Elasticsearch - How to specify the same analyzer for search and index

1.1k views Asked by At

I'm working on a Spanish search engine. (I don't speak Spanish) But based on my research, the goal is more or less like this: 1. filter stopwords like "dos","de","la"... 2. stem the words for both search and index. e.g If you search "primera", then "primero","primer" should also show up.

My attempt:

es_analyzer={
        "settings": {
            "analysis": {
            "filter": {
                "spanish_stop": {
                "type":       "stop",
                "stopwords":  "_spanish_" 
                },
                "spanish_stemmer": {
                "type":       "stemmer",
                "language":   "spanish"
                }
            },
            "analyzer": {
                "default_search": {
                    "type": "spanish"
                },
                "rebuilt_spanish": {
                "tokenizer":  "standard",
                "filter": [
                    "lowercase",
                    "spanish_stop",
                    "spanish_stemmer"
                ]
                }
            }
            }
        }
    }

The problem: When I use "type":"spanish" in the "default_search", my query "primera" gets stemmed to "primer", which is correct, but even though I specified to use "spanish_stemmer" in the filter, the documents in the index aren't stemmed. So as a result when I search for "primera", it only shows exact matches for "primer". Any suggestions on fixing this?

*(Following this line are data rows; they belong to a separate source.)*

(** * Monopoly Deal rules engine: a shallow embedding of [gameLogic.ts] and
      [cards.ts], with the properties of the game core stated over it.

    Conventions of the embedding.
    - A JavaScript array is a [list] in array order: index 0 is the head,
      [push] appends at the end, [pop] takes the last element.
    - Objects mutated in place ([state], a player, a property set) are
      updated by index inside the owning list, so that two references to the
      same object (a responder who is also the initiator) stay one object.
    - An operation is a function from the state to an outcome and the state
      it leaves behind.  A [throw] does not roll anything back: the state
      returned with [Throw] is the state as mutated up to the throw.
    - [uuidv4] and [Math.random] are external sources; the operations that
      call them take the values drawn as arguments.
    - The time stamps [createdAt]/[updatedAt] and the display-only field
      [rentValues] of a property card are left out. *)

From Stdlib Require Import List ZArith String Ascii Bool Arith Lia DecimalString
  DecimalNat Permutation.
Import ListNotations.
Local Open Scope string_scope.
Local Open Scope Z_scope.

Set Implicit Arguments.

(* ================================================================== *)
(** ** JavaScript array helpers *)

Section ArrayOps.
Context {A : Type}.

(** [arr.find(p)] together with the index [arr.findIndex(p)] of what it
    found; [None] stands for [undefined] and -1. *)
Fixpoint findEntry (p : A -> bool) (l : list A) : option (nat * A) :=
  match l with
  | [] => None
  | x :: t => if p x then Some (0%nat, x)
              else match findEntry p t with
                   | Some (i, y) => Some (S i, y)
                   | None => None
                   end
  end.

(** [arr.splice(i, 1)]: the array without its element at index [i]. *)
Fixpoint removeAt (i : nat) (l : list A) : list A :=
  match l, i with
  | [], _ => []
  | _ :: t, O => t
  | x :: t, S j => x :: removeAt j t
  end.

(** [arr[i] = f(arr[i])] for an index in range; nothing otherwise. *)
Fixpoint updateAt (i : nat) (f : A -> A) (l : list A) : list A :=
  match l, i with
  | [], _ => []
  | x :: t, O => f x :: t
  | x :: t, S j => x :: updateAt j f t
  end.

(** [arr.push(x)]. *)
Definition push (l : list A) (x : A) : list A := l ++ [x].

(** [arr.pop()]: the last element, if any, and the shortened array. *)
Definition pop (l : list A) : option A * list A :=
  match rev l with
  | [] => (None, [])
  | x :: r => (Some x, rev r)
  end.
End ArrayOps.

(** [arr.includes(x)] for strings. *)
Definition includesStr (l : list string) (x : string) : bool :=
  existsb (String.eqb x) l.

(** Truthiness of an optional string: [undefined] and [''] are falsy. *)
Definition truthyStr (o : option string) : bool :=
  match o with
  | Some s => negb (String.eqb s "")
  | None => false
  end.

(** [String(n)] for an integer. *)
Definition showZ (z : Z) : string := NilZero.string_of_int (Z.to_int z).

(* ================================================================== *)
(** ** Cards (types/game.ts as used by cards.ts and gameLogic.ts) *)

Inductive PropertyColor :=
| brown | lightBlue | pink | orange | red | yellow | green | darkBlue
| railroad | utility.

Inductive ActionType :=
| passGo | birthday | debtCollector | slyDeal | forcedDeal | dealBreaker
| house | hotel | doubleRent | justSayNo.

Definition colorEqb (a b : PropertyColor) : bool :=
  match a, b with
  | brown, brown | lightBlue, lightBlue | pink, pink | orange, orange
  | red, red | yellow, yellow | green, green | darkBlue, darkBlue
  | railroad, railroad | utility, utility => true
  | _, _ => false
  end.

Definition actionEqb (a b : ActionType) : bool :=
  match a, b with
  | passGo, passGo | birthday, birthday | debtCollector, debtCollector
  | slyDeal, slyDeal | forcedDeal, forcedDeal | dealBreaker, dealBreaker
  | house, house | hotel, hotel | doubleRent, doubleRent
  | justSayNo, justSayNo => true
  | _, _ => false
  end.

Definition includesColor (l : list PropertyColor) (c : PropertyColor) : bool :=
  existsb (colorEqb c) l.

(** The colour as the string the source uses for it. *)
Definition colorName (c : PropertyColor) : string :=
  match c with
  | brown => "brown" | lightBlue => "lightBlue" | pink => "pink"
  | orange => "orange" | red => "red" | yellow => "yellow"
  | green => "green" | darkBlue => "darkBlue" | railroad => "railroad"
  | utility => "utility"
  end.

Definition actionName (a : ActionType) : string :=
  match a with
  | passGo => "passGo" | birthday => "birthday"
  | debtCollector => "debtCollector" | slyDeal => "slyDeal"
  | forcedDeal => "forcedDeal" | dealBreaker => "dealBreaker"
  | house => "house" | hotel => "hotel" | doubleRent => "doubleRent"
  | justSayNo => "justSayNo"
  end.
Lemma select_outs_returns args train_test bigram_outs m self idxs g :
  constructed args train_test bigram_outs m self ->
  (train_test = None \/ train_test = Some "train"%string \/
   train_test = Some "test"%string) ->
  Py.truthy bigram_outs = false ->
  5 <= Dataset.num_tokens self ->
  exists outs g',
    Dataset.select_outs self (pool_of self <$> idxs) idxs g = Ok (outs, g').
Proof.
  intros Hc Hmode Hbigram HV.
  assert (forall pool g1, pool ∈ pool_of self <$> idxs ->
            exists y g2, Dataset.rng_choice (region self pool) None g1 = Ok (y, g2))
    as Hdraw.
  { intros pool g1 Hpool. apply list_elem_of_fmap in Hpool as (idx & -> & _).
    destruct (rng_choice_uniform_Ok (region self (pool_of self idx)) g1)
      as (y & g2 & Hy & _); [by eapply region_nonempty |].
    by exists y, g2. }
  unfold Dataset.select_outs. unfold region in Hdraw.
  rewrite (c_train_test _ _ _ _ _ Hc), (c_bigram_outs _ _ _ _ _ Hc), Hbigram in *.
  destruct Hmode as [-> | [-> | ->]]; simpl in *; by apply for_each_returns.
Qed.

Lemma loop_body_returns self idxs outs st g :
  Dataset.tok_range self = Np.arange (Dataset.num_tokens self) ->
  length (Dataset.cond self) = Z.to_nat (Dataset.num_tokens self) ->
  Forall (fun row =>
            Np.valid_probs (Z.to_nat (Dataset.num_tokens self)) row = true)
    (Dataset.cond self) ->
  length outs = length idxs -> outs ⊆ Dataset.tok_range self ->
  resumable self st ->
  exists st' g',
    Dataset.loop_body self idxs outs st g = Ok (st', g') /\ resumable self st'.
Proof.
  intros Hrange Hrows Hvalid Hlen Hsub (last & Hlast & Hin).
  unfold Dataset.loop_body, bind.
  rewrite (get_last_Ok _ _ Hlast). simpl.
  assert (forall sq x, x ∈ Dataset.tok_range self ->
            (sq ++ [x]) !! (length (sq ++ [x]) - 1)%nat = Some x) as Hend.
  { intros sq x _. rewrite length_app. simpl.
    replace (length sq + 1 - 1)%nat with (length sq) by lia.
    by rewrite list_lookup_middle. }
  destruct (Py.contains last idxs) eqn:Hc.
  - apply contains_true in Hc.
    destruct (index_elem _ _ Hc) as [p Hp]. rewrite Hp. simpl.
    pose proof (lookup_lt_Some _ _ _ (index_Ok _ _ _ Hp)) as Hlt.
    destruct (lookup_lt_is_Some_2 outs p) as [out Hout]; [lia |].
    rewrite (get_at_Ok _ _ _ Hout). simpl.
    assert (out ∈ Dataset.tok_range self) as Hout_in.
    { apply Hsub. by eapply list_elem_of_lookup_2. }
    destruct (Dataset.output_counter self); eexists _, _;
      (split; [done |]); exists out; simpl; split; auto.
  - assert (0 <= last < Dataset.num_tokens self) as Hl.
    { rewrite Hrange in Hin. by apply elem_of_arange in Hin. }
    destruct (lookup_lt_is_Some_2 (Dataset.cond self) (Z.to_nat last))
      as [row Hrow]; [lia |].
    assert (Py.get (Dataset.cond self) last = Ok row) as ->.
    { rewrite <- (get_at_Ok _ _ _ Hrow). f_equal. lia. }
    simpl.
    pose proof (Forall_lookup_1 _ _ _ _ Hvalid Hrow) as Hv. simpl in Hv.
    destruct (rng_choice_weighted_Ok (Dataset.tok_range self) row g)
      as (tok & g1 & Htok & Htok_in).
    { rewrite Hrange. intros Hnil. apply (f_equal length) in Hnil.
      unfold Np.arange in Hnil. rewrite length_seqZ in Hnil. simpl in Hnil. lia. }
    { rewrite Hrange. unfold Np.arange. by rewrite length_seqZ. }
    rewrite Htok. eexists _, _. split; [done |].
    exists tok. simpl. split; auto.
Qed.

Lemma gen_loop_returns self idxs outs fuel st g :
  Dataset.tok_range self = Np.arange (Dataset.num_tokens self) ->
  length (Dataset.cond self) = Z.to_nat (Dataset.num_tokens self) ->
  Forall (fun row =>
            Np.valid_probs (Z.to_nat (Dataset.num_tokens self)) row = true)
    (Dataset.cond self) ->
  length outs = length idxs -> outs ⊆ Dataset.tok_range self ->
  resumable self st ->
  (Z.to_nat (Dataset.seq_length self + 1 - Z.of_nat (length (Dataset.seq st)))
   <= fuel)%nat ->
  exists st' g', Dataset.gen_loop fuel self idxs outs st g = Ok (st', g').
Proof.
  intros Hrange Hrows Hvalid Hlen Hsub. revert st g.
  induction fuel as [| fuel IH]; intros st g Hres Hfuel; simpl;
    destruct (Z.ltb_spec (Z.of_nat (length (Dataset.seq st)))
                (Dataset.seq_length self + 1)) as [Hlt | Hge];
    try (by eexists _, _); try lia.
  destruct (loop_body_returns self idxs outs st g Hrange Hrows Hvalid Hlen Hsub Hres)
    as (st1 & g1 & Hb & Hres1).
  unfold bind. rewrite Hb. apply IH; [done |].
  apply loop_body_step in Hb as (last & new & v & _ & _ & -> & _).
  rewrite length_app. simpl. lia.
Qed.

End Returns.

Section GenSeqReturns.
Context {G : Type} `{NumPy G}.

Potential fix but I haven't figured out the syntax:

  1. Using built-in "spanish" analyzer in filter. What's the syntax?
  2. Adding spanish stemmer and stopwords in "default_search". But I don't know how to use compound settings there.
1

There are 1 answers

5
ESCoder On BEST ANSWER

Adding a working example with index data, mapping, search query, and search result

Index Mapping:

 {
  "settings": {
    "analysis": {
      "filter": {
        "spanish_stop": {
          "type": "stop",
          "stopwords": "_spanish_"
        },
        "spanish_stemmer": {
          "type": "stemmer",
          "language": "spanish"
        }
      },
      "analyzer": {
        "default_search": {
          "type":"spanish",
          "tokenizer": "standard",
          "filter": [
            "lowercase",
            "spanish_stop",
            "spanish_stemmer"
          ]
        }
      }
    }
  },
  "mappings":{
    "properties":{
      "title":{
        "type":"text",
        "analyzer":"default_search"
      }
    }
  }
}

Index Data:

{
  "title": "primer"
}
{
  "title": "primera"
}
{
  "title": "primero"
}

Search Query:

{
  "query":{
    "match":{
      "title":"primer"
    }
  }
}

Search Result:

"hits": [
      {
        "_index": "stof_64420517",
        "_type": "_doc",
        "_id": "3",
        "_score": 0.13353139,
        "_source": {
          "title": "primer"
        }
      },
      {
        "_index": "stof_64420517",
        "_type": "_doc",
        "_id": "1",
        "_score": 0.13353139,
        "_source": {
          "title": "primera"
        }
      },
      {
        "_index": "stof_64420517",
        "_type": "_doc",
        "_id": "2",
        "_score": 0.13353139,
        "_source": {
          "title": "primero"
        }
      }
    ]